**ASSIGNMENT**
For the records below, work out the number of lines holding "Context" and reply with only that.

**DATA EXCERPTS**
(* ===== verification/Qmi.v ===== *)
(** * Qmi: the messages between the IPA driver and the modem

    From [include/linux/ipa_qmi_service_v01.h], whose structures are in [UapiQmi]: the
    identifiers of the messages and the lengths of the longest of each. How long a message
    is on the wire follows from its structure: the header documents that a [_valid] member tells whether the
    element after it is present, and that a [_len] member counts the elements in use of the
    array after it. What surrounds an element on the wire is the encoding's business
    ([QmiEncoding]), which is not part of the tree. *)

From S2P Require Import Prelude CLayout Uapi UapiQmi.

#[local] Open Scope string_scope.
#[local] Open Scope list_scope.
#[local] Open Scope Z_scope.
(** What a sequence of overrides needs of one: it touches its property only,
    and sets it unless the property is new and the area refuses it. *)
Definition sets_or_skips (refuses : area -> string -> string -> Prop)
    (override : area -> string -> string -> area) : Prop :=
  forall a n v, (String.length v < PROP_VALUE_MAX)%nat ->
    (forall m, m <> n -> system_property_get (override a n v) m = system_property_get a m)
    /\ (system_property_get (override a n v) n = Some v
        \/ system_property_get a n = None /\ refuses a n v /\ system_property_get (override a n v) n = None).

(** The addition fails. *)
Definition add_fails (a : area) (n v : string) : Prop := (system_property_add a n v).2 <> 0.

Lemma PropertyOverride_sets_or_skips :
  sets_or_skips add_fails (fun a prop value => PropertyOverride a prop value true).
Proof.
  intros a n v Hv. unfold PropertyOverride.
  destruct (system_property_find a n) as [pi|] eqn:E; split.
  - intros m Hm. rewrite (system_property_update_get _ n) by done. by rewrite decide_False.
  - left. rewrite (system_property_update_get _ n) by done. by rewrite decide_True.
  - intros m Hm. rewrite system_property_add_get by done. by rewrite decide_False.
  - rewrite system_property_add_get by done. rewrite decide_True by done.
    destruct (Z.eqb_spec (system_property_add a n v).2 0) as [|Hfail]; [by left|right].
    split; [by apply system_property_find_get|done].
Qed.

Context (refuses : area -> string -> string -> Prop).
Context (override : area -> string -> string -> area) (Hoverride : sets_or_skips refuses override).

Definition short_values (ps : list (string * string)) : Prop :=
  Forall (fun p => (String.length p.2 < PROP_VALUE_MAX)%nat) ps.

Lemma load_other ps a m :
  short_values ps -> ~ In m (map fst ps) ->
  system_property_get (load override a ps) m = system_property_get a m.
Proof using Hoverride.
  revert a. induction ps as [|[n v] ps IH]; intros a Hs Hm; [done|].
  apply Forall_cons in Hs as [Hv Hs]. cbn in Hm. cbn [load fold_left fst snd].
  fold (load override (override a n v) ps). rewrite IH by tauto.
  apply (Hoverride a n v Hv). intros ->. tauto.
Qed.

Lemma load_listed ps a n v :
  short_values ps -> NoDup (map fst ps) -> In (n, v) ps ->
  system_property_get (load override a ps) n = Some v
  \/ system_property_get a n = None /\ system_property_get (load override a ps) n = None
     /\ exists ps1 ps2, ps = ps1 ++ (n, v) :: ps2 /\ refuses (load override a ps1) n v.
Proof using Hoverride.
  revert a. induction ps as [|[m w] ps IH]; intros a Hs Hnd Hin; [done|].
  apply Forall_cons in Hs as [Hw Hs]. cbn in Hw, Hnd. apply NoDup_cons in Hnd as [Hm Hnd].
  rewrite list_elem_of_In in Hm. cbn [load fold_left fst snd].
  fold (load override (override a m w) ps). destruct Hin as [[= -> ->]|Hin].
  - rewrite load_other by done. destruct (Hoverride a n v Hw) as [_ [E|(E1 & E2 & E3)]]; [by left|right].
    split_and!; [done|done|]. by exists [], ps.
  - assert (n <> m) as Hne by (intros ->; apply Hm; by apply (in_map fst _ _ Hin)).
    destruct (IH (override a m w) Hs Hnd Hin) as [E|(E1 & E2 & ps1 & ps2 & -> & E3)]; [by left|right].
    destruct (Hoverride a m w Hw) as [Ho _]. split_and!; [by rewrite <- Ho|done|]. by exists ((m, w) :: ps1), ps2.
Qed.

(** A property that exists gets its value for certain. *)
Lemma load_existing ps a n v :
  short_values ps -> NoDup (map fst ps) -> In (n, v) ps -> system_property_get a n <> None ->
  system_property_get (load override a ps) n = Some v.
Proof using Hoverride. intros. destruct (load_listed ps a n v) as [?|[? _]]; done. Qed.
End Loading.

(** A property that is not among those of a concrete list. *)
Ltac not_listed := cbn; intros Hin; repeat destruct Hin as [Hin|Hin]; congruence.

(** The values of a variant are short enough to be set. *)
Definition variant_fits (v : VariantInfo) : Prop := short_values (vendor_properties v).

#[export] Instance variant_fits_dec v : Decision (variant_fits v).
Proof. unfold variant_fits, short_values. apply _. Defined.

Lemma vendor_properties_NoDup v : NoDup (map fst (vendor_properties v)).
Proof. cbn. apply (bool_decide_unpack _). by vm_compute. Qed.

(** C30: Loading a variant's properties gives every property of the list the
    variant's value and leaves every other property alone. The only exception
    is a property that did not exist and whose addition failed when its turn in the list came,
    since the code ignores the result of adding it: it stays unset and
    the rest of the list is loaded all the same. *)
Theorem vendor_load_properties_loads {area} `{SystemProperties area} (Hlaws : SystemPropertiesLaws area)
    (variant : VariantInfo) (a : area) (n : string) :
  variant_fits variant ->
  (forall v, In (n, v) (vendor_properties variant) ->
     system_property_get (vendor_load_properties variant a) n = Some v
     \/ system_property_get a n = None
        /\ system_property_get (vendor_load_properties variant a) n = None
        /\ exists ps1 ps2, vendor_properties variant = ps1 ++ (n, v) :: ps2
             /\ (system_property_add (load (fun a prop value => PropertyOverride a prop value true) a ps1) n v).2 <> 0)
  /\ (~ In n (map fst (vendor_properties variant)) ->
      system_property_get (vendor_load_properties variant a) n = system_property_get a n).
Proof.
  intros Hfits. split.
  - intros v Hv. apply (load_listed add_fails);
      [apply PropertyOverride_sets_or_skips|done|apply vendor_properties_NoDup|done].
  - intros Hn. apply (load_other add_fails); [apply PropertyOverride_sets_or_skips|done|done].
Qed.

(** In an area with one free place an existing property is changed, the first
    missing one is added and the next is not; others stay. *)
Lemma vendor_load_properties_loads_witness :
  let a := MapArea 1 {[ "ro.product.model" := "unknown"; "ro.serialno" := "1" ]} in
  let get n := system_property_get (vendor_load_properties kPocoVariant a) n in
  variant_fits kPocoVariant
  /\ get "ro.product.model" = Some "POCO Pad 5G" /\ get "bluetooth.device.default_name" = Some "POCO Pad 5G"
  /\ get "ro.board.platform" = None /\ get "ro.serialno" = Some "1".
Proof.
  assert (variant_fits kPocoVariant) as Hf by (apply (bool_decide_unpack _); by vm_compute).
  pose proof (vendor_load_properties_loads map_area_laws kPocoVariant
    (MapArea 1 {[ "ro.product.model" := "unknown"; "ro.serialno" := "1" ]})) as Hl.
  split_and!; [exact Hf| | | |].
  - destruct (Hl "ro.product.model" Hf) as [Hin _].
    destruct (Hin "POCO Pad 5G") as [E|(E & _)]; [cbn; tauto|exact E|vm_compute in E; discriminate E].
  - vm_compute. reflexivity.
  - vm_compute. reflexivity.
  - destruct (Hl "ro.serialno" Hf) as [_ Hout].
    rewrite Hout; [vm_compute; reflexivity|not_listed].
Defined.

(** ** The choice of a variant *)

(** The sku and region of a row of the table as the boot loader may spell them. *)
Definition spelled (s t : string) : Prop := NormalizeValue s = NormalizeValue t.

(** C29: The choice of a variant is right about the product, if what it compares are normalised
    values - the source has [NormalizeValue], but has lost the calls of it with the head of the function -: for the sku and
    region of a row of the table, however they are capitalised, the variant chosen has
    the row's sku and brand. It is the row itself exactly when the row is
    not a Redmi row of China or India: these are sold under the sku
    of the global one, which is looked at first, so they are taken for the global
    Redmi, and are chosen only when the sku is neither of the two. *)
Theorem choose_variant_row (row : VariantInfo) (sku reg : string) :
  In row kVariants -> spelled sku (hardware_sku row) -> spelled reg (region row) ->
  let chosen := choose_variant (NormalizeValue sku) (NormalizeValue reg) in
  hardware_sku chosen = hardware_sku row
  /\ brand chosen = brand row
  /\ (brand row = "Redmi" -> chosen = nth 1 kVariants kDefaultVariant)
  /\ (brand row = "POCO" -> model chosen = model row /\ product_name chosen = product_name row)
  /\ (forall sku', sku' <> "RUAN" -> sku' <> "RUANP" -> brand row = "Redmi" -> region row <> "GL" ->
        choose_variant sku' (NormalizeValue reg) = row).
Proof.
  intros Hin Hs Hr. unfold spelled in *. rewrite Hs, Hr. clear Hs Hr.
  assert (forall sku' r, sku' <> "RUAN" -> sku' <> "RUANP" ->
    choose_variant sku' r =
      if bool_decide (r = "CN") then nth 0 kVariants kDefaultVariant
      else if bool_decide (r = "IN") then nth 2 kVariants kDefaultVariant else kDefaultVariant) as Hother.
  { intros sku' r H1 H2. unfold choose_variant. by rewrite !(bool_decide_false (sku' = _)). }
  cbn in Hin.
  repeat destruct Hin as [<-|Hin]; try done;
    split_and!; try done; intros sku' H1 H2 H3 H4; try done; by rewrite Hother.
Qed.

Lemma choose_variant_row_witness :
  let chosen := choose_variant (NormalizeValue "ruan") (NormalizeValue "Cn") in
  brand chosen = "Redmi" /\ product_name chosen = "ruan_global"
  /\ choose_variant "" (NormalizeValue "Cn") = nth 0 kVariants kDefaultVariant.
Proof.
  destruct (choose_variant_row (nth 0 kVariants kDefaultVariant) "ruan" "Cn")
    as (_ & H1 & H2 & _ & H3); [by left|vm_compute; reflexivity|vm_compute; reflexivity|].
  split_and!; [exact H1|rewrite (H2 eq_refl); reflexivity|].
  apply H3; [discriminate|discriminate|reflexivity|discriminate].
Defined.

(** ** The two versions *)

Lemma product_properties_NoDup d m b k : NoDup (map fst (product_properties d m b k)).
Proof. cbn. apply (bool_decide_unpack _). by vm_compute. Qed.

**ANSWER FOR THE TASK**
2